→ Record set

Lemma ordered_rows_snoc rows r :
  ordered_rows (rows ++ [r]) →
  ordered_rows rows ∧ ∀ Q, pos_lt (pg_latest rows Q) (pg_pos r).
Proof using Type.
  clear L P. intros [Hs Hr]. apply StronglySorted_app in Hs as (Hlt & Hs & _).
  assert (ordered_rows rows) as Ho by (split; [done|intros s ?; apply Hr; set_solver]).
  split; [done|]. intros Q. unfold pg_latest.
  destruct (last (filter _ rows)) as [s|] eqn:E; simpl; [|apply Hr; set_solver].
  apply last_Some_elem_of, list_elem_of_filter in E as [_ Hin]. apply Hlt; set_solver.
Qed.

Lemma pg_latest_or rows Q R :
  ordered_rows rows →
  pg_latest rows (λ doc, Q doc || R doc) = keep_latest (pg_latest rows Q) (pg_latest rows R).
Proof using Type.
  induction rows as [|r rows IH] using rev_ind; intros Ho; [done|].
  destruct (ordered_rows_snoc _ _ Ho) as [Ho' Hlt]. rewrite !pg_latest_snoc.
  destruct (Q (pg_data r)), (R (pg_data r)); simpl.
  - by rewrite keep_latest_same.
  - by destruct (keep_latest_lt _ _ (Hlt R)) as [_ ->].
  - by destruct (keep_latest_lt _ _ (Hlt Q)) as [-> _].
  - by apply IH.
Qed.

(** [positions] are those of [criteria] in [rows]. *)
Definition tracks (criteria : list (gmap string json)) (rows : list PgRow)
    (positions : list Position) : Prop :=
  positions = (λ c, pg_latest rows (λ doc, criterion_on doc c)) <$> criteria.

Lemma tracks_lookup criteria rows positions :
  length positions = length criteria →
  (∀ i c, criteria !! i = Some c → positions !! i = Some (pg_latest rows (λ doc, criterion_on doc c))) →
  tracks criteria rows positions.
Proof using Type.
  intros Hl H. apply list_eq_same_length with (length criteria); [by rewrite length_fmap|done|].
  intros i x y Hi Hx Hy. rewrite list_lookup_fmap in Hy.
  destruct (criteria !! i) as [c|] eqn:Hc; [|done]. rewrite (H i c Hc) in Hx. simpl in Hy. congruence.
Qed.

Lemma latest_among_observed criteria rows positions o :
  NoDup criteria → ordered_rows rows → tracks criteria rows positions →
  Forall (λ c, c ∈ criteria) (ob_criteria o) →
  latest_among positions (id_of criteria <$> ob_criteria o) = observed rows o.
Proof.
  intros Hnd Ho -> Hin. unfold latest_among, observed. rewrite foldl_fmap.
  assert (∀ Q, foldl (λ best c, keep_latest best
    (entry NotExistsPosition ((λ c, pg_latest rows (λ doc, criterion_on doc c)) <$> criteria)
       (id_of criteria c))) (pg_latest rows Q) (ob_criteria o)
    = pg_latest rows (λ doc, Q doc || existsb (criterion_on doc) (ob_criteria o))) as H.
  { induction Hin as [|c cs Hc _ IH]; intros Q; simpl.
    - apply pg_latest_ext. intros doc. by rewrite orb_false_r.
    - apply list_elem_of_lookup in Hc as [i Hi].
      destruct (id_of_lookup _ _ _ Hnd Hi) as [_ ->]. unfold entry at 2. simpl.
      rewrite list_lookup_fmap, Hi. simpl. rewrite <-pg_latest_or by done. rewrite IH.
      apply pg_latest_ext. intros doc. by rewrite orb_assoc. }
  specialize (H (λ _, false)). simpl in H. rewrite <-H.
  assert (pg_latest rows (λ _, false) = NotExistsPosition) as ->; [|done].
  unfold pg_latest. by rewrite list_filter_none.
Qed.
Lemma scan_rows_all results done :
  Forall decided results →
  scan_rows (imap (λ i, outcome_row (length done + i)) results)
    ((Some <$> done) ++ replicate (length results) None)
  = Ok (Some <$> (done ++ (save_result <$> results))).
Proof using Type.
  intros H. revert done. induction H as [|res results Hr _ IH]; intros done.
  - simpl. by rewrite !app_nil_r.
  - rewrite imap_cons. cbn [scan_rows]. rewrite Nat.add_0_r.
    assert (oc_index (outcome_row (length done) res) = Z.of_nat (length done)) as -> by done.
    rewrite length_app, length_fmap, length_replicate.
    destruct (Z.ltb_spec (Z.of_nat (length done)) 0) as [?|_]; [lia|].
    destruct (Z.leb_spec (Z.of_nat (length done + length (res :: results)))
      (Z.of_nat (length done))) as [Hle|_]; [simpl in Hle; lia|]. cbn [orb].
    rewrite Nat2Z.id, lookup_app_r by by rewrite length_fmap.
    rewrite length_fmap, Nat.sub_diag. cbn [length replicate lookup list_lookup].
    rewrite scan_outcome_row by done. cbn [mbind result_bind].
    rewrite insert_app_r_alt by by rewrite length_fmap.
    rewrite length_fmap, Nat.sub_diag. cbn [insert list_insert].
    specialize (IH (done ++ [save_result res])). rewrite length_app in IH. simpl in IH.
    rewrite <-!app_assoc, fmap_app, <-app_assoc in IH. simpl in IH. rewrite fmap_cons, <-IH.
    f_equal. apply imap_ext. intros i x _. simpl. f_equal. lia.
Qed.
(* ===== verification/PgMigration.v ===== *)
(** * Storage of boundaries on PostgreSQL: [postgres/migration.go],
[postgres/storage_migration.go], [postgres/boundary_provisioner.go],
[postgres/boundary_registry.go]

A boundary is migrated in three transactions: its schema, the SQL functions, its tables. The
provisioner migrates a boundary and registers it for the SQL adapters of the process. *)

From stdpp Require Import options.
From S2P Require Import Prelude Status Model Number Json Predicates Consistency EventData.
From S2P Require Import WriteContext SqlPredicates Sql SqliteStore SqliteLog GroupCommit.
From S2P Require Import SqliteRead SqliteIndex EventStore Neutral Catalog Boundaries.
From S2P Require Import PgPredicates PgInsert PgLog PgStore.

→ Task to complete
Retype exactly the lines from the start of the entries through the one with "clear L P. intros"; include both ends.

→ Exercise result
Lemma ordered_rows_snoc rows r :
  ordered_rows (rows ++ [r]) →
  ordered_rows rows ∧ ∀ Q, pos_lt (pg_latest rows Q) (pg_pos r).
Proof using Type.
  clear L P. intros [Hs Hr]. apply StronglySorted_app in Hs as (Hlt & Hs & _).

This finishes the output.